3 things parents don't need to panic about
Written by: Heather Bragg
Early in my son’s life, I was on the phone with one of my closest girlfriends, also the mother of a baby boy, and we were talking through the challenge du jour of parenting. (I think I was talking about finding a feeding routine that worked best for my son’s reflux, and she was talking about getting her son on a good nap routine).
She said, “You realize we are in for a lifetime of this, right? It doesn’t end with solving these problems…we will worry about something else next, like how they are making friends in kindergarten, understanding their algebra homework, getting their driver’s licenses, taking the ACT, going to college…it’s never going to end.”
Sheesh. She was right.
The worrying possibilities can be overwhelming and endless. Here, however, are a few topics that often cause parents to worry, but rarely become problems. So cross these off your list!
According to The Child Anxiety Network, 90% of children between the ages of 2 and 14 say they are afraid of something, such as loud noises, imaginary figures (monsters) and natural disasters (floods, earthquakes). Different fears arise at different times in a child’s development and usually go away on their own over time.
If a child is fearful of things or events after a traumatic experience, or if the fear (and accompanying avoidance or physical discomfort) is impacting his day-to-day life, it may be time to seek treatment from a psychologist.
Backwards letters (do not mean dyslexia)
Misshapen letters—or letters that are turned around—are part of normal and expected development as children learn to interact with language. Many children who are perfectly bright and learning in a typical manner will write backward letters throughout second grade. Only when the backward letters accompany struggles with reading—such as learning phonics skills or remembering sight words—do we need to consider them an indication of a possible learning problem.

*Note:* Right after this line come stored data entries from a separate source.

(* ===== verification/MessageRate.v ===== *)
(** * Expected message rates of a topic

    [anchor/subnet_service/src/message_rate.rs]: how many messages per second the committees
    of a subnet are expected to send, which peer scoring compares with what arrives.  An
    [f64] is a binary64 number of [SpecFloat], so that every rounding of the code is in the
    model; [powf] is the platform's and a parameter.  Committees without operators or
    without active validators do not count, and message totals are the documented ones. *)

From Stdlib Require Import SpecFloat.
From S2P Require Import Prelude SsvTypes ValidatorRules.

(** ** Binary64 *)

Abbreviation f64 := spec_float (only parsing).

Definition f64_add : f64 → f64 → f64 := SFadd 53 1024.
Definition f64_sub : f64 → f64 → f64 := SFsub 53 1024.
Definition f64_mul : f64 → f64 → f64 := SFmul 53 1024.
Definition f64_div : f64 → f64 → f64 := SFdiv 53 1024.

(** [n as f64]: round to nearest, ties to even. *)
Definition as_f64 (n : N) : f64 := binary_normalize 53 1024 (Z.of_N n) 0 false.

Declare Scope f64_scope.
Delimit Scope f64_scope with f64.
Infix "+" := f64_add : f64_scope.
Infix "-" := f64_sub : f64_scope.
Infix "*" := f64_mul : f64_scope.
Infix "/" := f64_div : f64_scope.

(** [Duration::as_secs_f64] *)
Definition as_secs_f64 (nanos : N) : f64 :=
  (as_f64 (nanos `div` 1000000000) + as_f64 (nanos `mod` 1000000000) / as_f64 1000000000)%f64.

(** ** Constants *)

Definition ETHEREUM_VALIDATORS : f64 := as_f64 1000000.
Definition PROPOSAL_PROBABILITY : f64 := (as_f64 1 / ETHEREUM_VALIDATORS)%f64.
Definition MAX_VALIDATORS_PER_COMMITTEE_LIST_CUT : N := 560.
Definition SINGLE_SC_DUTIES_LIMIT : f64 := as_f64 0.

(** What the code reads of [EthSpec], of the constants of Altair and of [ChainSpec]. *)
Record RateSpec := mkRateSpec {
  rs_max_validators_per_committee : N;
  rs_slots_per_epoch : N;
  rs_sync_committee_size : N;
  rs_sync_committee_subnet_count : N;
  rs_target_aggregators_per_sync_subcommittee : N;
  rs_slot_duration : N;
}.

(** ** Message counts *)

Record MessageCounts := mkMessageCounts {
  pre_consensus : N;
  consensus : N;
  post_consensus : N;
}.

Definition consensus_messages (committee_size : N) : N := 1 + committee_size + committee_size + 2.

Definition partial_signature_messages (committee_size : N) : N := committee_size.

Definition duty_with_pre_consensus (committee_size : N) : MessageCounts :=
  {| pre_consensus := partial_signature_messages committee_size;
     consensus := consensus_messages committee_size;
     post_consensus := partial_signature_messages committee_size |}.

Definition duty_without_pre_consensus (committee_size : N) : MessageCounts :=
  {| pre_consensus := 0;
     consensus := consensus_messages committee_size;
     post_consensus := partial_signature_messages committee_size |}.

(** [MessageCounts::total] *)
Definition counts_total (c : MessageCounts) : N := pre_consensus c + consensus c + post_consensus c.

(** ** Rates *)

Section rates.
Context (powf : f64 → f64 → f64) (spec : RateSpec).

Definition estimated_attestation_committee_size : f64 :=
  (ETHEREUM_VALIDATORS / as_f64 (rs_max_validators_per_committee spec))%f64.

Definition aggregator_probability : f64 :=
  (as_f64 16 / estimated_attestation_committee_size)%f64.

Definition sync_committee_probability (sync_committee_size : f64) : f64 :=
  (sync_committee_size / ETHEREUM_VALIDATORS)%f64.

Definition sync_committee_agg_prob (sync_committee_size sync_committee_probability : f64) : f64 :=
  (sync_committee_probability * as_f64 (rs_target_aggregators_per_sync_subcommittee spec)
   / (sync_committee_size / as_f64 (rs_sync_committee_subnet_count spec)))%f64.

Definition expected_committee_duties_per_epoch_due_to_attestation (num_validators : N) : f64 :=
  if (num_validators =? 0)%N then as_f64 0
  else if (MAX_VALIDATORS_PER_COMMITTEE_LIST_CUT <=? num_validators)%N
  then as_f64 (rs_slots_per_epoch spec)
  else
    let k := as_f64 num_validators in
    let n := as_f64 (rs_slots_per_epoch spec) in
    let probability_all_not_on_slot_i := powf ((n - as_f64 1) / n)%f64 k in
    let probability_at_least_one_on_slot_i := (as_f64 1 - probability_all_not_on_slot_i)%f64 in
    (n * probability_at_least_one_on_slot_i)%f64.

Definition expected_single_sc_committee_duties_per_epoch (num_validators : N) : f64 :=
  if (num_validators =? 0)%N then as_f64 0
  else if (MAX_VALIDATORS_PER_COMMITTEE_LIST_CUT <=? num_validators)%N then SINGLE_SC_DUTIES_LIMIT
  else
    let sync_committee_size := as_f64 (rs_sync_committee_size spec) in
    let sync_committee_probability := sync_committee_probability sync_committee_size in
    let chance_of_not_being_in_sync_committee := (as_f64 1 - sync_committee_probability)%f64 in
    let chance_that_all_validators_are_not_in_sync_committee :=
      powf chance_of_not_being_in_sync_committee (as_f64 num_validators) in
    let chance_of_at_least_one_validator_being_in_sync_committee :=
      (as_f64 1 - chance_that_all_validators_are_not_in_sync_committee)%f64 in
    let expected_slots_with_no_duty :=
      (as_f64 (rs_slots_per_epoch spec)
       - expected_committee_duties_per_epoch_due_to_attestation num_validators)%f64 in
    (chance_of_at_least_one_validator_being_in_sync_committee * expected_slots_with_no_duty)%f64.

(** What a committee adds to the messages per epoch: the body of the loop of
    [calculate_message_rate_for_topic] after its [continue]. *)
Definition committee_messages (committee_size num_validators : N) : f64 :=
  let slots_per_epoch_f64 := as_f64 (rs_slots_per_epoch spec) in
  let sync_committee_size := as_f64 (rs_sync_committee_size spec) in
  let duties_without_pre_consensus :=
    as_f64 (counts_total (duty_without_pre_consensus committee_size)) in
  let duties_with_pre_consensus := as_f64 (counts_total (duty_with_pre_consensus committee_size)) in
  let attestation_duties :=
    (expected_committee_duties_per_epoch_due_to_attestation num_validators
     * duties_without_pre_consensus)%f64 in
  let sync_committee_duties :=
    (expected_single_sc_committee_duties_per_epoch num_validators
     * duties_without_pre_consensus)%f64 in
  let sync_committee_probability := sync_committee_probability sync_committee_size in
  let sync_committee_agg_prob :=
    sync_committee_agg_prob sync_committee_size sync_committee_probability in
  let aggregator_duties :=
    (as_f64 num_validators * aggregator_probability * duties_with_pre_consensus)%f64 in
  let proposal_duties :=
    (as_f64 num_validators * slots_per_epoch_f64 * PROPOSAL_PROBABILITY
     * duties_with_pre_consensus)%f64 in
  let sync_agg_duties :=
    (as_f64 num_validators * slots_per_epoch_f64 * sync_committee_agg_prob
     * duties_with_pre_consensus)%f64 in
  (attestation_duties + sync_committee_duties + aggregator_duties + proposal_duties
   + sync_agg_duties)%f64.

Definition committee_sizes (c : CommitteeInfo) : N * N :=
  (len (committee_members c), len (validator_indices c)).

Definition calculate_message_rate_for_topic (committees : list CommitteeInfo) : f64 :=
  match committees with
  | [] => as_f64 0
  | _ =>
      let slots_per_epoch_f64 := as_f64 (rs_slots_per_epoch spec) in
      let slot_duration_seconds := as_secs_f64 (rs_slot_duration spec) in
      let total_msg_rate := foldl (λ total_msg_rate committee,
        let '(committee_size, num_validators) := committee_sizes committee in
        if ((committee_size =? 0) || (num_validators =? 0))%N then total_msg_rate
        else (total_msg_rate + committee_messages committee_size num_validators)%f64)
        (as_f64 0) committees in
      let total_epoch_seconds := (slots_per_epoch_f64 * slot_duration_seconds)%f64 in
      (total_msg_rate / total_epoch_seconds)%f64
  end.

(** A committee that can send something. *)
Definition counted (c : CommitteeInfo) : Prop := committee_members c ≠ [] ∧ validator_indices c ≠ [].

#[export] Instance counted_dec c : Decision (counted c).
Proof. unfold counted. apply _. Defined.

(** Committees without operators or active validators do not change the rate, whatever
    the rounding of the others, as long as an epoch takes time. *)
Lemma rate_of_counted committees :
  (as_f64 0 / (as_f64 (rs_slots_per_epoch spec) * as_secs_f64 (rs_slot_duration spec)))%f64 = as_f64 0 →
  calculate_message_rate_for_topic committees =
    calculate_message_rate_for_topic (filter counted committees).
Proof.
  intros H0.
  set (step := λ total_msg_rate committee,
        let '(committee_size, num_validators) := committee_sizes committee in
        if ((committee_size =? 0) || (num_validators =? 0))%N then total_msg_rate
        else (total_msg_rate + committee_messages committee_size num_validators)%f64).
  assert (∀ l t, foldl step t (filter counted l) = foldl step t l) as Hf.
  { induction l as [|c l IH]; intros t; [done|]. rewrite filter_cons. case_decide as Hc; cbn [foldl]; [apply IH|].
    rewrite IH. f_equal. unfold step, committee_sizes, len.
    destruct c as [[|] [|]]; cbn in *; try done. by destruct Hc. }
  destruct committees as [|c l]; [done|]. unfold calculate_message_rate_for_topic. fold step.
  rewrite <- (Hf (c :: l)). by destruct (filter counted (c :: l)).
Qed.

End rates.

(** ** Mainnet *)

Module SampleRate.

Definition mainnet : RateSpec := mkRateSpec 2048 32 512 4 16 12000000000.

(** The first values of the table of attestation duties per epoch: one duty for one
    validator, and the limit of one per slot beyond the cut. *)
Lemma one_validator_one_duty :
  expected_committee_duties_per_epoch_due_to_attestation (λ b _, b) mainnet 1 = as_f64 1 ∧
  expected_committee_duties_per_epoch_due_to_attestation (λ b _, b) mainnet 560 = as_f64 32.
Proof. by vm_compute. Qed.

Lemma epoch_takes_time :
  (as_f64 0 / (as_f64 (rs_slots_per_epoch mainnet) * as_secs_f64 (rs_slot_duration mainnet)))%f64 = as_f64 0.
Proof. by vm_compute. Qed.

End SampleRate.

If your child is in kindergarten or first grade, enjoy their writing, allow them to “read” it to you and tell you about the story they have written without correcting letter shapes or spelling. If your child is well into second grade and forming backward letters without experiencing any difficulty with learning to read, look into a handwriting program (like Handwriting Without Tears) that can help with the motor-memory piece of forming letters.

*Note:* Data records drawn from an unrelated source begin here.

(* ===== verification/Subscriptions.v ===== *)
(** * Subnet subscriptions

    [anchor/subnet_service/src/subscriptions.rs], [scoring.rs], and the rest of
    [service.rs]: the task that follows the own clusters and the fork lifecycle and tells
    the network which topics to subscribe to.  The database, the fork monitor and the
    network run beside the task: whenever it waits for room in its channel, they may write,
    publish or go away.  Whatever they do, the events sent describe exactly the topics the
    task tracks, without a redundant one, and when no notification is pending these are the
    topics of the own active committees under the forks of the lifecycle. *)

From S2P Require Import Prelude SsvTypes ForkSchedule ValidatorRules Subnet MultiIndex NetworkState MessageRate.

(** [SubnetServiceError] *)
Inductive SubnetServiceError :=
  | SlotClockUnavailable
  | ClusterNotFound (committee_id : CommitteeId)
  | SubnetCalculation (error : SubnetCalculationError)
  | SendFailed.

Inductive TopicEvent :=
  | Subscribe (topic : string) (subnet : SubnetId) (message_rate : option f64)
  | Unsubscribe (topic : string) (subnet : SubnetId)
  | RateUpdate (topic : string) (message_rate : f64).

(** ** State *)

Record ForkSubscriptions := mkForkSubscriptions {
  fb_config : ForkConfig;
  fb_currently_subscribed : gset SubnetId;
}.

Record ServiceState := mkServiceState {
  st_forks : gmap Fork ForkSubscriptions;
  st_fork_to_score : Fork;
}.
#[export] Instance eta_ServiceState : Eta ServiceState := λ r,
  mkServiceState (st_forks r) (st_fork_to_score r).

(** The order in which hash sets and maps are iterated. *)
Class HashOrder := {
  subnet_order : gset SubnetId → list SubnetId;
  subnet_order_perm s : subnet_order s ≡ₚ elements s;
  fork_order : gset Fork → list Fork;
  fork_order_perm s : fork_order s ≡ₚ elements s;
}.

Section service.
Context {C : Crypto} {HO : HashOrder}.
Context (powf : f64 → f64 → f64).

(** The fields of [SubnetService] that do not change. *)
Record SubnetService := mkSubnetService {
  sv_subscribe_all_subnets : bool;
  sv_disable_gossipsub_topic_scoring : bool;
  sv_spec : RateSpec;
  sv_router : TopicRouter;
}.

(** What the tasks beside the service do: write the database, publish a lifecycle, drop
    their end of a channel. *)
Inductive EnvAction :=
  | DbWrite (state : NetworkState)
  | PublishLifecycle (lifecycle : ForkLifecycle)
  | DatabaseGone
  | MonitorGone
  | NetworkGone.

If your child is any age and experiencing difficulty with early reading skills, look into testing and support both inside and outside of school. The kindergarten through second grade years are crucial years for both learning to read and forming a healthy sense of confidence around learning; difficulty during this window should be addressed immediately.
Choppy reading aloud
Like misshapen letters, reading aloud at an uneven pace is part of learning to read. If your child is reading to you and it does not sound smooth or harmonious, just listen and allow him to continue to work with the text. He is getting great practice with language, and your corrections may discourage him and cheat him out of chance to work out the text himself. However, if he is clearly frustrated, he may benefit from having an adult read the page first, then he can reread it. This activity can serve as a wonderful bridge to fluent reading.
It is also possible that the book is not at his reading level—children often select books that are just a tad beyond their present knowledge and ability of phonics and word structure. The rule of thumb when it comes to selecting a book that is not too easy, not too hard, but “just right” (Goldilocks-style!) is the “five finger rule.” If a child picks up a new book, opens to the first page and, while reading this page, encounters five words that really stump her (keep track on her fingers), the book is probably too tricky right now.